Aussi, Nø Førmat! est surtout un amas de fils
d’existence qui s’entremêlent.
Une rencontre décisive
Prenons déjà sa genèse. L’histoire commence
par le doux rêve que nourrit un jeune juriste
de 26 ans rompu à l’élaboration de contrats
au sein d’une grande maison de disque. Le
doux rêve, c’est celui de vivre la fabrique de
la musique en coulisses, au plus près des
artistes. Le jeune juriste, c’est Laurent Bizot,
qui à l’âge de 20 ans déjà travaillait dans la
salle de concert d’une association militante
de Colombes. Quant à la maison de disques,
il s’agit d’Universal, là où le jeune Laurent fait
la connaissance de Daniel Richard, éminente
figure du département jazz, qui sera une
inspiration et deviendra son mentor. Une
première rencontre charnière qui conforte
Laurent Bizot dans son envie d’intégrer les
coulisses d’un album. Alors, en 2004, il met
un terme à sa carrière de juriste et choisit de
poursuivre l’aventure dans laquelle il s’est
déjà peu à peu lancé : c’est la naissance de
Nø Førmat!, dont la gestation doit tout à une
farouche envie de partage. « Je ne voulais
pas que ce label ait une quelconque couleur
ou soit caractérisé comme le support d’un
genre particulier. Je voulais qu’il dépasse les
catégories, qu’il se place en opposition au
formatage qui avait cours. Je veux dire qu’à
l’époque, les artistes réfléchissaient à des
albums en anticipant la réaction des maisons
de disque. Je voulais trouver un contrepied à
cet état de fait. »
Hors formats
Preuve en est, les trois albums qui
accompagnent sa création se veulent
inclassables et singuliers. Le touche-à-tout
Nicolas Repac et ses collages composés
de samples de vieux orchestres de jazz, de
rafales électro et de tambours battants sur
“Swing Swing” ; les polyphonies doucereuses
du trio africano-caribéen “Toto Bona Lokua” ;
la poésie déstructurée de ce “Dogme Des VI
Jours” où le free jazz côtoie le slam ou le punk
en totale improvisation.

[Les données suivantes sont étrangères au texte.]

Lemma find_reservation_in d i e rid r :
  _find_reservation d i e rid = Some r → r ∈ reservations d.
Proof.
  unfold _find_reservation. destruct (str_truthy i) as [i'|]; [by intros [? _]%get_row_in|].
  destruct (str_truthy e) as [e'|].
  { intros H%latest_created_in. by apply list_elem_of_filter in H as [_ ?]. }
  destruct (str_truthy rid) as [rid'|]; [|done].
  destruct (_bucket_by_backing_resource d rid') as [b|]; [|done]. simpl.
  intros H%latest_created_in. by apply list_elem_of_filter in H as [_ ?].
Qed.

Lemma bucket_found_in d i b :
  _bucket_by_backing_resource d i = Some b → b ∈ buckets d ∧ backing_resource_id b = i.
Proof. apply find_by_Some. Qed.

Lemma latest_version_wf d :
  version <$> events d = seqZ 1 (Z.of_nat (length (events d))) →
  latest_version d = Z.of_nat (length (events d)).
Proof.
  unfold latest_version. generalize (events d) as l. intros l.
  destruct l as [|e l] using rev_ind; [done|]. clear IHl.
  rewrite last_snoc, fmap_app, length_app. simpl. intros H.
  assert (Z.of_nat (length l + 1) = Z.of_nat (length l) + 1) as E by lia. rewrite E in *.
  rewrite seqZ_app in H by lia. apply app_inj_2 in H as [_ H]; [|done].
  simpl in H. injection H as ->. lia.
Qed.

Lemma wf_add_event k rid dims t d : db_wf d → db_wf (add_event k rid dims t d).
Proof.
  intros []. split; simpl; try done.
  rewrite fmap_app, length_app, wf_events0. simpl. rewrite latest_version_wf by done.
  replace (Z.of_nat (length (events d) + 1)) with (Z.of_nat (length (events d)) + 1) by lia.
  rewrite seqZ_app by lia. f_equal. simpl. rewrite seqZ_cons by lia. simpl. f_equal. lia.
Qed.

Lemma wf_set_ext x d : db_wf d → db_wf (set_ext x d).
Proof. by intros []. Qed.

Lemma wf_add_lease_end e d :
  recorded_end d (lee_reservation_id e) (lee_transition_key e) = false →
  db_wf d → db_wf (add_lease_end e d).
Proof.
  intros Hrec []. split; simpl; try done. rewrite fmap_app.
  apply NoDup_app. split; [done|]. split; [|apply NoDup_singleton].
  intros k Hk ->%list_elem_of_singleton. apply list_elem_of_fmap in Hk as (e' & Heq & He').
  unfold recorded_end in Hrec. apply bool_decide_eq_false in Hrec. apply Hrec.
  apply Exists_exists. exists e'. split; [done|]. by injection Heq as -> ->.
Qed.

Lemma wf_update_reservation r r' d :
  get_reservation_row (capacity_reservation_id r) d = Some r → row_step r r' →
  db_wf d → db_wf (update_reservation r' d).
Proof.
  intros [Hr _]%get_row_in Hstep []. split; simpl; try done.
  - by rewrite replace_by_keys.
  - intros x [[-> _]|[Hx _]]%elem_of_replace_by; [|by apply wf_debited0].
    rewrite (rs_id _ _ Hstep). by apply wf_debited0.
  - intros i x Hix. destruct (wf_debits0 i x Hix) as [? (y & Hy & <- & Hdim)].
    split; [done|]. destruct (decide (capacity_reservation_id y = capacity_reservation_id r')).
    + assert (y = r) as ->.
      { eapply key_inj; [exact wf_ids0|done..|]. rewrite <- (rs_id _ _ Hstep). done. }
      exists r'. rewrite (rs_id _ _ Hstep), (rs_dimensions _ _ Hstep). split; [|done].
      apply elem_of_replace_by. left. naive_solver.
    + exists y. split; [|done]. apply elem_of_replace_by. by right.
Qed.

Lemma wf_new_hold i r x d :
  get_reservation_row i d = None → debits d !! i = None → capacity_reservation_id r = i →
  (∃ b, b ∈ buckets d ∧ capacity_bucket_id b = debit_bucket_id x) →
  debit_dimensions x = default ∅ (dimensions r) →
  db_wf d → db_wf (set_debit i x (insert_reservation r d)).
Proof.
  intros Hi Hx Hid Hb Hdim []. unfold get_reservation_row in Hi. rewrite find_by_None in Hi.
  split; simpl; try done.
  - rewrite fmap_app. apply NoDup_app. split; [done|]. split; [|apply NoDup_singleton].
    intros k (y & -> & Hy)%list_elem_of_fmap Heq%list_elem_of_singleton. naive_solver.
  - intros y [Hy| ->%list_elem_of_singleton]%elem_of_app.
    + rewrite lookup_insert_ne by naive_solver. by apply wf_debited0.
    + subst i. rewrite lookup_insert_eq. done.
  - intros j y. rewrite lookup_insert_Some. intros [[<- <-]|[Hne Hy]].
    + split; [done|]. exists r. set_solver.
    + destruct (wf_debits0 j y Hy) as [? (z & ? & ? & ?)]. split; [done|].
      exists z. set_solver.
Qed.

Lemma wf_rebind r bucket_id debit d :
  debits d !! capacity_reservation_id r = Some debit →
  (∃ b, b ∈ buckets d ∧ capacity_bucket_id b = bucket_id) →
  db_wf d →
  db_wf (set_debit (capacity_reservation_id r)
           {| debit_bucket_id := bucket_id; debit_dimensions := debit_dimensions debit |} d).
Proof.
  intros Hdebit Hb []. split; simpl; try done.
  - intros y Hy. destruct (decide (capacity_reservation_id y = capacity_reservation_id r)) as [->|].
    + by rewrite lookup_insert_eq.
    + rewrite lookup_insert_ne by done. by apply wf_debited0.
  - intros j y. rewrite lookup_insert_Some. intros [[<- <-]|[_ Hy]]; [|by apply wf_debits0].
    split; [done|]. by destruct (wf_debits0 _ _ Hdebit) as [_ ?].
Qed.

Lemma host_free_unique d b h rid :
  hosts_unique (buckets d) → host_free d (Some h) rid →
  b ∈ buckets d → bucket_host_id b = Some h → backing_resource_id b = rid.
Proof.
  intros Hu Hf Hb Hh. unfold host_free, host_holder in Hf. simpl in Hf.
  destruct (find_by bucket_host_id (Some h) (buckets d)) as [b'|] eqn:E.
  - rewrite <- (Hf b' eq_refl). apply find_by_Some in E as [Hb' Hh'].
    f_equal. apply Hu; [done..| |congruence]. by rewrite Hh.
  - by eapply find_by_None in E.
Qed.

Lemma wf_new_bucket b d :
  get_bucket_row (capacity_bucket_id b) d = None →
  _bucket_by_backing_resource d (backing_resource_id b) = None →
  host_free d (bucket_host_id b) (backing_resource_id b) →
  is_Some (bucket_pool_id b ≫= λ p, pools d !! p) →
  db_wf d → db_wf (insert_bucket b d).
Proof.
  unfold get_bucket_row, _bucket_by_backing_resource. rewrite !find_by_None.
  intros Hid Hback Hfree Hpool [].
  assert (∀ b' h, b' ∈ buckets d → bucket_host_id b' = Some h → bucket_host_id b ≠ Some h) as Hh.
  { intros b' h Hb' Hh' Heq. rewrite Heq in Hfree. apply (Hback b' Hb').
    by eapply host_free_unique. }
  split; simpl; try done.
  - rewrite fmap_app. apply NoDup_app. split; [done|]. split; [|apply NoDup_singleton].
    intros k (y & -> & Hy)%list_elem_of_fmap Heq%list_elem_of_singleton. naive_solver.
  - rewrite fmap_app. apply NoDup_app. split; [done|]. split; [|apply NoDup_singleton].
    intros k (y & -> & Hy)%list_elem_of_fmap Heq%list_elem_of_singleton. naive_solver.
  - intros x y [Hx| ->%list_elem_of_singleton]%elem_of_app
      [Hy| ->%list_elem_of_singleton]%elem_of_app [h Hh1] Hh2; [by apply wf_hosts0; [..|exists h|]| | |done].
    + by destruct (Hh x h Hx Hh1); congruence.
    + by destruct (Hh y h Hy); congruence.
  - intros x p [Hx| ->%list_elem_of_singleton]%elem_of_app Hp; [by eapply wf_pools0|].
    by rewrite Hp in Hpool.
  - intros j y Hy. destruct (wf_debits0 j y Hy) as [(z & ? & ?) ?]. split; [|done].
    exists z. set_solver.
Qed.

Lemma wf_update_bucket old new d :
  _bucket_by_backing_resource d (backing_resource_id old) = Some old →
  capacity_bucket_id new = capacity_bucket_id old →
  backing_resource_id new = backing_resource_id old →
  host_free d (bucket_host_id new) (backing_resource_id old) →
  is_Some (bucket_pool_id new ≫= λ p, pools d !! p) →
  db_wf d → db_wf (update_bucket new d).
Proof.
  intros [Hold _]%bucket_found_in Hid Hback Hfree Hpool [].
  assert (∀ b, b ∈ buckets d → capacity_bucket_id b = capacity_bucket_id new → b = old) as Hkey.
  { intros b Hb Heq. eapply key_inj; [exact wf_bucket_ids0|done..|congruence]. }
  assert (∀ b, b ∈ buckets d → backing_resource_id b = backing_resource_id old →
               capacity_bucket_id b = capacity_bucket_id new) as Hkey'.
  { intros b Hb Heq. rewrite Hid. f_equal. by eapply key_inj; [exact wf_backing0|..]. }
  split; simpl; try done.
  - by rewrite replace_by_keys.
  - replace (backing_resource_id <$> _) with (backing_resource_id <$> buckets d); [done|].
    unfold replace_by. rewrite <- list_fmap_compose. apply list_fmap_ext.
    intros k b Hb%list_elem_of_lookup_2. simpl. case_decide; [|done].
    by rewrite (Hkey b), Hback by done.
  - intros x y [[-> _]|[Hx Hnx]]%elem_of_replace_by
      [[-> _]|[Hy Hny]]%elem_of_replace_by [h Hh1] Hh2; [done| | |by apply wf_hosts0; [..|exists h|]].
    + destruct Hny. apply Hkey'; [done|].
      eapply host_free_unique; [done| |done|]; [by rewrite Hh1 in Hfree|congruence].
    + destruct Hnx. apply Hkey'; [done|].
      eapply (host_free_unique _ _ h); [done| |done|done]. by rewrite <- Hh2, Hh1 in Hfree.
  - intros x p [[-> _]|[Hx _]]%elem_of_replace_by Hp; [by rewrite Hp in Hpool|].
    by eapply wf_pools0.
  - intros j y Hy. destruct (wf_debits0 j y Hy) as [(z & Hz & Hzid) ?]. split; [|done].
    destruct (decide (capacity_bucket_id z = capacity_bucket_id new)).
    + exists new. split; [|congruence]. apply elem_of_replace_by. left. eauto.
    + exists z. split; [|done]. apply elem_of_replace_by. by right.
Qed.

Lemma ledger_step_wf l d d' : ledger_step cfg l d d' → db_wf d → db_wf d'.
Proof.
  destruct 1 as [| | | |? ? ? ? ? ? ? ? b ? ? ? ? ? ? Had|? ? dest ? ? ? Hrb| |]; intros Hwf.
  - by apply wf_set_ext.
  - by apply wf_add_event.
  - by apply wf_add_lease_end.
  - by eapply wf_update_reservation.
  - apply wf_new_hold; try done. exists b. split; [apply Had|done].
  - apply wf_rebind; try done. exists dest. split; [apply Hrb|done].
  - by apply wf_new_bucket.
  - by eapply wf_update_bucket.
Qed.

Lemma steps_wf allowed d d' : steps cfg allowed d d' → db_wf d → db_wf d'.
Proof. induction 1 as [|? ? ? [? [_ H]]]; [done|]. eauto using ledger_step_wf. Qed.
End wf.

Sacré patchwork.
Aucune esthétique prédéfinie et une forte
liberté créative. Sans compter l’impasse sur les
intermédiaires, les échelons à gravir avant que
l’artiste ne touche le public. D’ailleurs, grâce
au fameux Pass “Nø Førmat!”, ce public n’a nul
besoin d’attendre l’assentiment des médias
pour découvrir telle ou telle production. Un
label “hors format”, où l’intuition supplante
largement la rationalité. Un Nø Førmat!
flanqué d’un point d’exclamation pour mieux
dire l’optimisme d’un anticonformisme,
exprimer un “non” jubilatoire, marquer
l’audace et l’élan de créativité. Comme
le musicien de jazz, qui, en improvisant,
cherche à dépasser l’ordre établi, en quête
d’un son nouveau, unique et transcendant, on
s’attache à « oser des choses inattendues,
faire reculer les frontières, laisser de la place
à l’imprévisible, à l’accident. »
Artisan de rêves
D’autant plus que l’engagement dans les
œuvres prime sur la considération des noms.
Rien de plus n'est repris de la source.